Work instructions:
From the first line of the data below through the line holding "Definition code_of (c", write out each line exactly as it stands.

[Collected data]
(* ===== verification/Scanf.v ===== *)
(** The scanning functions of the C library, as the device lists and the USB
    captures use them: [strtol], [strtoul] and [sscanf], on strings that end
    at their first NUL. *)
From Stdlib Require Import String.
From S2P Require Import Prelude CString.

#[local] Open Scope string_scope.
#[local] Open Scope Z_scope.

(** ** Characters *)

Definition code_of (c : ascii) : Z := Z.of_nat (nat_of_ascii c).
Definition c_isspace (c : ascii) : bool := (code_of c =? 32) || (9 <=? code_of c) && (code_of c <=? 13).
Definition c_isdigit (c : ascii) : bool := (48 <=? code_of c) && (code_of c <=? 57).
Definition c_isascii (c : ascii) : bool := code_of c <? 128.

(** The value of a digit, 36 for a character that is none. *)
Definition digit_of (c : ascii) : Z :=
  let n := code_of c in
  if c_isdigit c then n - 48
  else if (97 <=? n) && (n <=? 122) then n - 87
  else if (65 <=? n) && (n <=? 90) then n - 55 else 36.

(** Up to the first NUL. *)
Fixpoint c_str (s : string) : string :=
  match s with
  | EmptyString => EmptyString
  | String c s => if code_of c =? 0 then EmptyString else String c (c_str s)
  end.

(** The longest prefix of characters for which [p] holds, and the rest. *)
Fixpoint span (p : ascii -> bool) (s : string) : string * string :=
  match s with
  | EmptyString => ("", "")
  | String c t => if p c then let '(a, b) := span p t in (String c a, b) else ("", s)
  end.
Definition drop_white (s : string) : string := snd (span c_isspace s).

(** ** Numbers *)

Definition number (base : Z) (digits : string) : Z :=
  (fix go (acc : Z) (s : string) : Z := match s with EmptyString => acc | String c s => go (base * acc + digit_of c) s end) 0 digits.

Definition is_digit_of (base : Z) (c : ascii) : bool := digit_of c <? base.

(** The sign, and what follows it. *)
Definition take_sign (s : string) : bool * string :=
  match s with
  | String c t => if Ascii.eqb c "-" then (true, t) else if Ascii.eqb c "+" then (false, t) else (false, s)
  | EmptyString => (false, s)
  end.
(** In base 16 the digits may follow [0x]. *)
Definition take_prefix (base : Z) (s : string) : string :=
  match s with
  | String z (String x (String c t)) =>
      if (base =? 16) && Ascii.eqb z "0" && (Ascii.eqb x "x" || Ascii.eqb x "X") && is_digit_of base c then String c t else s
  | _ => s
  end.

(** A number without leading white space: its value and the rest. *)
Definition scan_number (base : Z) (s : string) : option (Z * string) :=
  let '(neg, s) := take_sign s in
  let '(digits, rest) := span (is_digit_of base) (take_prefix base s) in
  if (String.length digits =? 0)%nat then None
  else Some ((if neg then - number base digits else number base digits), rest).

(** [strtol] and the end it stores; the end is the string itself when there is
    no number.  A [long] has 64 bits. *)
Definition clamp_long (z : Z) : Z := Z.max (- 2 ^ 63) (Z.min z (2 ^ 63 - 1)).
Definition strtol (base : Z) (s : string) : Z * string :=
  match scan_number base (drop_white s) with Some (z, rest) => (clamp_long z, rest) | None => (0, s) end.
(** A number that is too large gives the largest [unsigned long], also after a
    minus sign. *)
Definition strtoul (base : Z) (s : string) : Z :=
  match scan_number base (drop_white s) with
  | Some (z, _) => if 2 ^ 64 - 1 <? Z.abs z then 2 ^ 64 - 1 else uwrap 64 z
  | None => 0
  end.
(** An [int] that is too small for the number keeps its low bits. *)
Definition atoi (s : string) : Z := i32 (fst (strtol 10 s)).

(** ** [sscanf] *)

Inductive directive := Lit (c : ascii) | White | Conv_d | Conv_x | Conv_c | Conv_s | Conv_n.
Inductive item := Int (z : Z) | Char (c : ascii) | Str (s : string) | Count (n : Z).

(** Why it ended. *)
Inductive scan_end := All | Mismatch | Input_end.

Definition input_or (s : string) : scan_end := if (String.length s =? 0)%nat then Input_end else Mismatch.

(** What is stored, in order; [n] characters have been read. *)
Fixpoint scan (fmt : list directive) (n : nat) (s : string) : list item * scan_end :=
  match fmt with
  | [] => ([], All)
  | Lit c :: fmt =>
      match s with
      | String d t => if Ascii.eqb c d then scan fmt (S n) t else ([], Mismatch)
      | EmptyString => ([], Input_end)
      end
  | White :: fmt => let t := drop_white s in scan fmt (n + (String.length s - String.length t)) t
  | Conv_d :: fmt =>
      match scan_number 10 (drop_white s) with
      | Some (z, t) => let '(l, e) := scan fmt (n + (String.length s - String.length t)) t in (Int (i32 (clamp_long z)) :: l, e)
      | None => ([], input_or (drop_white s))
      end
  | Conv_x :: fmt =>
      match scan_number 16 (drop_white s) with
      | Some (z, t) => let '(l, e) := scan fmt (n + (String.length s - String.length t)) t in (Int (i32 (strtoul 16 s)) :: l, e)
      | None => ([], input_or (drop_white s))
      end
  | Conv_c :: fmt =>
      match s with
      | String c t => let '(l, e) := scan fmt (S n) t in (Char c :: l, e)
      | EmptyString => ([], Input_end)
      end
  | Conv_s :: fmt =>
      let '(w, t) := span (fun c => negb (c_isspace c)) (drop_white s) in
      if (String.length w =? 0)%nat then ([], input_or (drop_white s))
      else let '(l, e) := scan fmt (n + (String.length s - String.length t)) t in (Str w :: l, e)
  | Conv_n :: fmt => let '(l, e) := scan fmt n s in (Count (Z.of_nat n) :: l, e)
  end.

Definition is_count (v : item) : bool := match v with Count _ => true | _ => false end.

(** The value of [sscanf] and what it stores: [EOF], which is -1, if the
    string ends before anything is stored. *)
Definition sscanf (fmt : list directive) (s : string) : Z * list item :=
  let '(l, e) := scan fmt 0 s in
  let stored := Z.of_nat (length (List.filter (fun v => negb (is_count v)) l)) in
  (match e with Input_end => if stored =? 0 then -1 else stored | _ => stored end, l).

(** A word in a format. *)
Fixpoint lits (s : string) : list directive := match s with EmptyString => [] | String c s => Lit c :: lits s end.

Example scan_usbmon : sscanf (lits "usbmon" ++ [Conv_d]) "usbmon12" = (1, [Int 12]).
Proof. reflexivity. Qed.
Example scan_nothing : sscanf [Conv_d] "" = (-1, []) /\ sscanf [Conv_d] "x" = (0, []).
Proof. split; reflexivity. Qed.
Example scan_tokens :
  sscanf [Conv_x; White; Conv_d; White; Conv_c; Conv_s; Conv_n] "d5ea89a0 35 Ci:001:00 s" =
  (4, [Int (i32 0xd5ea89a0); Int 35; Char "C"; Str "i:001:00"; Count 21]).
Proof. reflexivity. Qed.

Solved exercise:
(* ===== verification/Scanf.v ===== *)
(** The scanning functions of the C library, as the device lists and the USB
    captures use them: [strtol], [strtoul] and [sscanf], on strings that end
    at their first NUL. *)
From Stdlib Require Import String.
From S2P Require Import Prelude CString.

#[local] Open Scope string_scope.
#[local] Open Scope Z_scope.

(** ** Characters *)

Definition code_of (c : ascii) : Z := Z.of_nat (nat_of_ascii c).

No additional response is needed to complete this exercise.